I am leaving soon, moving on to another place and another space. As in most things, it is difficult for me to commemorate what exactly needs to be commemorated. It is tricky for me to recognize the value and the sentiment of a season, of a life. But this place, this unique and tiny world called East Texas, well, it has witnessed my transition from a child to an adult. It has seen me at my worst and it has celebrated me at my best. Over and over and over again.

I moved here because I felt that I didn’t know what else to do. I had an opportunity and I was in love and I was scared of going too far away. I thought I would stay six months.

I stayed eight years.

Life is not always funny, as they say. Often it is wonderful and heart-wrenching and confusing, all in the same breath. My time in this town has brought the sweetest of friends and the oddest of jobs. I dressed up as a pioneer for a paycheck. I hiked up mountains and hauled truckloads of kayaks and tried my hardest to patiently love on teenagers. I traveled to Africa. And then to graduate school. I slung coffee and pastries for far too long. I tutored. I studied. I graduated. Friends moved away, got married, had babies. But I stayed, in my small white house, my dog by my side. I found myself asking why I was here, why I was still here (and still here and still here?) And then I began working with students who required a lot of extra attention and care. I fell in love with them, and with their small town. I fell in love because these students, these often frustrating and oppositional and big-hearted students, well, they humbly reminded me that we all require a lot of extra attention and care.

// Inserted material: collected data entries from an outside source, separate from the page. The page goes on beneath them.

(* ===== verification/Benchmark.v ===== *)
(** * Benchmarks ([internal/benchmark])

    The runner of [runner.go]: requests, the jobs and their files, the worker that executes
    one job at a time, cancellation, recovery after a restart, and pruning.  A measurement
    itself is an argument.  Every operation that the mutex protects is one step; the context of the job
    that runs is the [worker]'s ([r.cancel] is set and cleared with it). *)
From S2P Require Import Prelude GoStr GoTime GoAny GoSort.

Module Benchmark.

(** ** Requests *)

Record Target := { t_ID : string; City : string; Provider : string; DownloadURL : string; UploadURL : string; PolicyURL : string }.
Record Request := {
  req_ID : string; Kind : string; Items : list string; Targets : list Target; Family : string; SourceIP : string;
  Interface : string; Seconds : Z; BytesPerDirection : Z; Threads : Z }.
Record Item := { Name : string; item_Status : string; item_Message : string; Metrics : object }.
Record Job := {
  ID : string; JobRequest : Request; Status : string; Phase : string; Progress : Z; CreatedAt : time;
  FinishedAt : option time; Results : list Item; Message : string }.

#[export] Instance Target_eq_dec : EqDecision Target.
Proof. solve_decision. Defined.
#[export] Instance Request_eq_dec : EqDecision Request.
Proof. solve_decision. Defined.

Definition no_request : Request :=
  {| req_ID := ""; Kind := ""; Items := []; Targets := []; Family := ""; SourceIP := ""; Interface := "";
     Seconds := 0; BytesPerDirection := 0; Threads := 0 |}.

Definition is_hex (c : ascii) : bool := in_range 48 57 (byte_of c) || in_range 97 102 (byte_of c).

(** A rune outside ASCII is refused like its first byte. *)
Fixpoint valid_from (i : nat) (id : string) : bool :=
  match id with
  | EmptyString => true
  | String c rest =>
      (if bool_decide (i ∈ [8; 13; 18; 23]) then Ascii.eqb c "-" else is_hex c) && valid_from (S i) rest
  end.
Definition validID (id : string) : bool := (slen id =? 36)%Z && valid_from 0 id.

(** [net/url]: the parts of a URL that the code looks at *)
Record URL := { Scheme : string; Hostname : string; Port : string; has_User : bool; Fragment : string }.
Class UrlParse := parse_url : string → option URL.

Definition parseURL `{UrlParse} (raw : string) : result URL :=
  match parse_url raw with
  | None => Err (ErrMsg "target must be an HTTP(S) URL without credentials")
  | Some u =>
      _ ← fail_if (negb (bool_decide (Scheme u ∈ ["https"; "http"])) || bool_decide (Hostname u = "") || has_User u
                   || negb (bool_decide (Fragment u = "")) || (2048 <? slen raw)%Z)
            (ErrMsg "target must be an HTTP(S) URL without credentials");
      _ ← fail_if (negb (bool_decide (Port u ∈ [""; "443"; "8443"; "80"]))) (ErrMsg "target port is not allowed");
      Ok u
  end.

Definition allowed (kind : string) : list string :=
  if bool_decide (kind = "HARDWARE") then ["cpu"; "memory"; "disk"] else ["latency"; "download"; "upload"].

Definition check_item (kind : string) (seen : list string) (item : string) : result (list string) :=
  _ ← fail_if (negb (bool_decide (item ∈ allowed kind)) || bool_decide (item ∈ seen)) (ErrMsg "invalid or duplicate test item");
  Ok (item :: seen).

Definition check_target `{UrlParse} (seen : list string) (t : Target) : result (list string) :=
  _ ← fail_if (bool_decide (t_ID t = "") || (64 <? slen (t_ID t))%Z || bool_decide (t_ID t ∈ seen) || (64 <? slen (City t))%Z
               || (128 <? slen (Provider t))%Z) (ErrMsg "invalid target");
  _ ← parseURL (DownloadURL t);
  _ ← (if bool_decide (UploadURL t = "") then Ok tt else _ ← parseURL (UploadURL t); Ok tt);
  Ok (t_ID t :: seen).

Definition MiB : Z := 1048576.

Definition validate `{UrlParse} (req : Request) : result unit :=
  _ ← fail_if (negb (validID (req_ID req))) (ErrMsg "invalid task ID");
  _ ← fail_if (negb (bool_decide (Kind req ∈ ["HARDWARE"; "NETWORK"]))) (ErrMsg "invalid test kind");
  _ ← fail_if ((Seconds req <? 1) || (15 <? Seconds req) || (Threads req <? 1) || (8 <? Threads req)
               || (BytesPerDirection req <? MiB) || (256 * MiB <? BytesPerDirection req))%Z (ErrMsg "test exceeds resource limits");
  _ ← fail_if (negb (bool_decide (Family req ∈ ["IPv4"; "IPv6"]))) (ErrMsg "invalid address family");
  _ ← fail_if (negb (bool_decide (SourceIP req = "")) && negb (bool_decide (Interface req = "")))
        (ErrMsg "select either source IP or interface");
  _ ← foldr_result (check_item (Kind req)) [] (Items req);
  _ ← fail_if (bool_decide (Items req = []) || (3 <? length (Items req)))%nat (ErrMsg "select test items");
  if bool_decide (Kind req = "NETWORK") then
    _ ← fail_if (bool_decide (Targets req = []) || (12 <? length (Targets req)))%nat (ErrMsg "select between 1 and 12 targets");
    _ ← foldr_result check_target [] (Targets req);
    Ok tt
  else fail_if (negb (bool_decide (Targets req = []))) (ErrMsg "hardware tests do not accept network targets").

(** ** The directory of the jobs *)

(** [Folder]: the names in it, and whether each is a regular file *)
Inductive node := File (data : string) (mtime : time) | Folder (entries : list (string * bool)).
Abbreviation fs := (gmap string node).

(** [encoding/json] on jobs and requests *)
Class JobJson := {
  marshal_job : Job → result string;
  unmarshal_job : string → option Job;
  marshal_request : Request → string
}.

Definition maxJobSize : Z := 524288.
Definition job_file (id : string) : string := id +:+ ".json".

(** How far [save] comes on the disk *)
Inductive save_outcome := Saved | FailOpen | FailWrite (partial : string) | FailRename | FailSync.

Section runner.
Context {JsonI : JobJson} {UrlI : UrlParse} {RangeI : MapRange}.

Definition save (o : save_outcome) (now : time) (j : Job) (d : fs) : fs * result unit :=
  match marshal_job j with
  | Err e => (d, Err e)
  | Ok data =>
      if (maxJobSize <? slen data)%Z then (d, Err (ErrMsg "benchmark result exceeds limit")) else
      let path := job_file (ID j) in
      let tmp := path +:+ ".tmp" in
      let renamed := <[path := File data now]> (delete tmp d) in
      match o with
      | Saved => (renamed, Ok tt)
      | FailOpen => (d, Err (ErrMsg "open"))
      | FailWrite partial => (<[tmp := File partial now]> d, Err (ErrMsg "write"))
      | FailRename => (<[tmp := File data now]> d, Err (ErrMsg "rename"))
      | FailSync => (renamed, Err (ErrMsg "sync"))
      end
  end.

(** What a caller gets is a copy made through JSON. *)
Definition zero_job : Job :=
  {| ID := ""; JobRequest := no_request; Status := ""; Phase := ""; Progress := 0; CreatedAt := zero_time; FinishedAt := None;
     Results := []; Message := "" |}.
Definition clone (j : Job) : Job :=
  match marshal_job j with Ok data => default zero_job (unmarshal_job data) | Err _ => zero_job end.

(** ** The runner *)

Inductive ctx_error := Canceled | DeadlineExceeded.

(** The goroutine of the active job: where it is in the loop of [run], and the error of its
    context *)
Record Worker := { w_req : Request; w_pos : nat; measuring : bool; w_ctx : option ctx_error }.
Record Runner := { jobs : gmap string Job; active : string; worker : option Worker }.
Record State := { runner : Runner; disk : fs }.

Definition set_job (j : Job) (r : Runner) : Runner :=
  {| jobs := <[ID j := j]> (jobs r); active := active r; worker := worker r |}.
Definition set_worker (w : option Worker) (r : Runner) : Runner := {| jobs := jobs r; active := active r; worker := w |}.
Definition set_runner (f : Runner → Runner) : proc State unit := modify (λ s, {| runner := f (runner s); disk := disk s |}).

(** The first error of a context stays. *)
Definition cancel_worker (e : ctx_error) (w : Worker) : Worker :=
  {| w_req := w_req w; w_pos := w_pos w; measuring := measuring w;
     w_ctx := match w_ctx w with None => Some e | x => x end |}.
Definition cancel (e : ctx_error) (r : Runner) : Runner := set_worker (cancel_worker e <$> worker r) r.

Definition save_job (o : save_outcome) (now : time) (j : Job) : proc State unit := λ s,
  let '(d, r) := save o now j (disk s) in ({| runner := runner s; disk := d |}, r).

(** [rm name]: whether a removal succeeds *)
Definition remove_file (rm : string → bool) (name : string) (d : fs) : fs := if rm name then delete name d else d.
Definition remove_job (rm : string → bool) (d : fs) (id : string) : fs :=
  remove_file rm (job_file id +:+ ".invalid") (remove_file rm (job_file id) d).

Definition older (act : string) (oldest : option Job) (kv : string * Job) : option Job :=
  let j := kv.2 in
  if negb (bool_decide (ID j = act)) && match oldest with None => true | Some o => before (CreatedAt j) (CreatedAt o) end
  then Some j else oldest.
Definition oldest (r : Runner) : option Job := foldl (older (active r)) None (range_map (jobs r)).

Definition drop_job (rm : string → bool) (id : string) (s : State) : State :=
  {| runner := {| jobs := delete id (jobs (runner s)); active := active (runner s); worker := worker (runner s) |};
     disk := remove_job rm (disk s) id |}.

(** The first loop deletes one job at each turn: the number of jobs is enough fuel. *)
Fixpoint prune_count (fuel : nat) (rm : string → bool) (s : State) : State :=
  match fuel with
  | O => s
  | S fuel =>
      if bool_decide (100 < size (jobs (runner s))) then
        match oldest (runner s) with None => s | Some j => prune_count fuel rm (drop_job rm (ID j) s) end
      else s
  end.

Definition retention : Z := 90 * 24 * hour.
Definition is_expired (now : time) (act : string) (kv : string * Job) : bool :=
  negb (bool_decide (kv.1 = act)) && (retention <? now - CreatedAt kv.2)%Z.
Definition prune_age (now : time) (rm : string → bool) (s : State) : State :=
  foldl (λ s kv, drop_job rm kv.1 s) s (filter (λ kv, is_expired now (active (runner s)) kv = true) (range_map (jobs (runner s)))).

Definition prune (now : time) (rm : string → bool) (s : State) : State :=
  prune_age now rm (prune_count (size (jobs (runner s))) rm s).

(** ** Requests to the runner *)

Definition new_job (req : Request) (now : time) : Job :=
  {| ID := req_ID req; JobRequest := req; Status := "RUNNING"; Phase := "starting"; Progress := 0; CreatedAt := now;
     FinishedAt := None; Results := []; Message := "" |}.

Definition Start (req : Request) (now : time) (o : save_outcome) : proc State Job :=
  _ ← lift (validate req);
  r ← gets runner;
  match jobs r !! req_ID req with
  | Some existing =>
      if bool_decide (req_ID (JobRequest existing) = "") && bool_decide (Status existing = "FAILED") then mret (clone existing)
      else if bool_decide (marshal_request (JobRequest existing) = marshal_request req) then mret (clone existing)
      else throw (ErrMsg "task ID already has a different request")
  | None =>
      if negb (bool_decide (active r = "")) then throw ErrBusy else
      let j := new_job req now in
      _ ← save_job o now j;
      _ ← set_runner (λ r, {| jobs := <[ID j := j]> (jobs r); active := ID j;
             worker := Some {| w_req := req; w_pos := 0; measuring := false; w_ctx := None |} |});
      mret (clone j)
  end.

Definition Get (id : string) (r : Runner) : option Job := clone <$> jobs r !! id.

(** [None]: the call of a nil [r.cancel] panics *)
Definition Cancel (id : string) (r : Runner) : Runner * option bool :=
  if negb (bool_decide (active r = id)) then (r, Some false)
  else match worker r with
       | None => (r, None)
       | Some _ => (cancel Canceled r, Some true)
       end.
Definition Close (r : Runner) : Runner := cancel Canceled r.

(** ** The worker *)

Definition nil_dereference : error := ErrMsg "invalid memory address or nil pointer dereference".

And that’s just what they gave me.

I have been quietly sad for a very long time. But this place has given me the platform and the peace to endure myself. It has been patient. It has been nurturing. And it has provided the tools for me to grow stronger and feel better.

So, away I will go. In three short weeks I will pack up and move to a new place where I really don’t know very many people. I will begin a job in which I feel thrilled and terrified and blessed to call my own. I will leave my home and a history that I never thought would take root in this place. But truly, I am so thankful that it did.

Thank you to each of you who has loved me well in this part of the world. Thank you for your kindness and your wisdom. Thank you for your humor and your generosity.

And thank you for helping me to grow into the woman I was meant to become.

East Texas, my door is forever open.